Track Seeding and Labelling with Embedded-space Graph Neural Networks
Choma, Nicholas, Murnane, Daniel, Ju, Xiangyang, Calafiura, Paolo, Conlon, Sean, Farrell, Steven, Prabhat, null, Cerati, Giuseppe, Gray, Lindsey, Klijnsma, Thomas, Kowalkowski, Jim, Spentzouris, Panagiotis, Vlimant, Jean-Roch, Spiropulu, Maria, Aurisano, Adam, Hewes, V, Tsaris, Aristeidis, Terao, Kazuhiro, Usher, Tracy
To address the unprecedented scale of HL-LHC data, the Exa.TrkX project is investigating a variety of machine learning approaches to particle track reconstruction.

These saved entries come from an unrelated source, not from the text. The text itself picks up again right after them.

Lemma check_deps_skip states deps :
  map_Forall (fun _ ts => Status ts <> "skipped") states ->
  Forall (fun dep => ContainsByte dep ":" = false) deps -> check_deps states deps <> Skip.
Proof.
  intros Hs. induction deps as [|dep deps IH]; cbn [check_deps]; [done|]. intros Hall.
  apply Forall_cons in Hall as [Hc Hall]. rewrite (split_dep_plain _ Hc). destruct (states !! dep) as [d|] eqn:Ed; [|done].
  specialize (Hs _ _ Ed). cbn in Hs. rewrite bool_decide_false by done. case_bool_decide; cbn [negb]; [|done].
  rewrite bool_decide_true by done. cbn. auto.
Qed.

(** ** Completion *)

(** The task calls a service or is a simulated success or a classification
    that succeeds; it needs no approval; its dependencies are tasks. *)
Record good_task (def : WorkflowDef) (t : Task) : Prop := {
  good_no_approval : Action t <> "approval";
  good_action : if is_classify t then exists r, RunAIClassify (Action t) = Some (inr r) else Action t <> "fail";
  good_deps : Forall (fun dep => ContainsByte dep ":" = false /\ dep ∈ Name <$> Tasks def) (DependsOn t) }.

Section Live.
Context {W : Type} `{!World W} (def : WorkflowDef).
Hypothesis http_ok : forall r (w : W), (http_Do r w).1 = RStatus 200.
Hypothesis timers_ok : forall d (w : W), (timer_first d w).1 = false.

Lemma wp_attempt_good t i :
  good_task def t -> wp (W := W) (attempt t) i (fun r i' => i' = i /\ r.1 = None).
Proof using http_ok timers_ok.
  intros [_ Hact _].
  assert (Hrun : wp (W := W) (run_action t) i (fun r i' => i' = i /\ r.1 = None)).
  { unfold run_action. destruct (is_classify t).
    - destruct Hact as [r ->]. by apply wp_ret.
    - apply wp_bind. unfold ExecuteTaskAction. destruct (_ || _).
      + apply wp_bind, wp_on_world. intros w. rewrite http_ok. by apply wp_ret, wp_ret.
      + apply wp_ret, wp_ret. by rewrite bool_decide_false. }
  unfold attempt. destruct (0 <? TimeoutMs t); [apply wp_bind|]; (eapply wp_mono; [exact Hrun|]); intros r i' [-> Hr]; [|done].
  apply wp_bind, wp_on_world. intros w. rewrite timers_ok. by apply wp_ret.
Qed.

(** A good task does not fail and is not turned away: it stays or completes. *)
Lemma wp_run_task_good t n p i :
  good_task def t -> is_Some (TaskStates i !! Name t) ->
  wp (W := W) (run_task t n p) i (fun c i' => exists n' p', c = Go n' p' /\ (n' = n -> i' = i)).
Proof using http_ok timers_ok.
  intros Hg [ts Hts]. unfold run_task. apply wp_bind, wp_get. rewrite Hts.
  case_bool_decide; cbn [negb]; [|by apply wp_ret; eexists _, _].
  destruct (check_deps _ _); [|by apply wp_ret; eexists _, _|].
  - rewrite bool_decide_false by apply Hg. unfold execute_task.
    apply wp_bind. eapply wp_start_task; [exact Hts|]. intros i1 s r _ _ _ _ _. apply wp_bind, wp_get, wp_bind.
    unfold acquireTaskLock. eapply wp_mono with (P := fun b i' => b = true).
    { case_bool_decide; [by apply wp_ret|]. apply wp_bind, wp_on_world. intros w. rewrite http_ok. by apply wp_ret. }
    intros b i2 ->. cbn [negb]. apply wp_bind. cbn [attempts_loop]. apply wp_bind.
    eapply wp_mono; [by apply wp_attempt_good|]. intros [e cr] i3 [-> He]. cbn in He. subst e. cbn [fst]. apply wp_ret. cbn [fst snd].
    apply wp_bind. unfold complete_task. apply wp_bind, wp_bind, wp_now. intros t0.
    apply wp_modify, wp_bind, wp_modify, wp_bind, wp_modify, wp_bind. case_bool_decide; [apply wp_ret|apply wp_modify];
      (apply wp_bind, wp_snapshot; intros t1; apply wp_bind, wp_get, wp_bind, wp_release, wp_SaveCheckpoint, wp_ret;
       eexists _, _; split; [reflexivity|lia]).
  - apply wp_bind. unfold skip_task. do 2 apply wp_bind, wp_modify. apply wp_bind, wp_snapshot. intros t1.
    apply wp_SaveCheckpoint, wp_ret. eexists _, _. split; [reflexivity|lia].
Qed.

The most promising of these solutions, graph neural networks (GNN), process the event as a graph that connects track measurements (detector hits corresponding to nodes) with candidate line segments between the hits (corresponding to edges). Detector information can be associated with nodes and edges, enabling a GNN to propagate the embedded parameters around the graph and predict node-, edge- and graph-level observables. Previously, message-passing GNNs have shown success in predicting doublet likelihood, and we here report updates on the state-of-the-art architectures for this task. In addition, the Exa.TrkX project has investigated innovations in both graph construction, and embedded representations, in an effort to achieve fully learned end-to-end track finding. Hence, we present a suite of extensions to the original model, with encouraging results for hitgraph classification. In addition, we explore increased performance by constructing graphs from learned representations which contain non-linear metric structure, allowing for efficient clustering and neighborhood queries of data points. We demonstrate how this framework fits in with both traditional clustering pipelines, and GNN approaches. The embedded graphs feed into high-accuracy doublet and triplet classifiers, or can be used as an end-to-end track classifier by clustering in an embedded space. A set of post-processing methods improve performance with knowledge of the detector physics. Finally, we present numerical results on the TrackML particle tracking challenge dataset, where our framework shows favorable results in both seeding and track finding.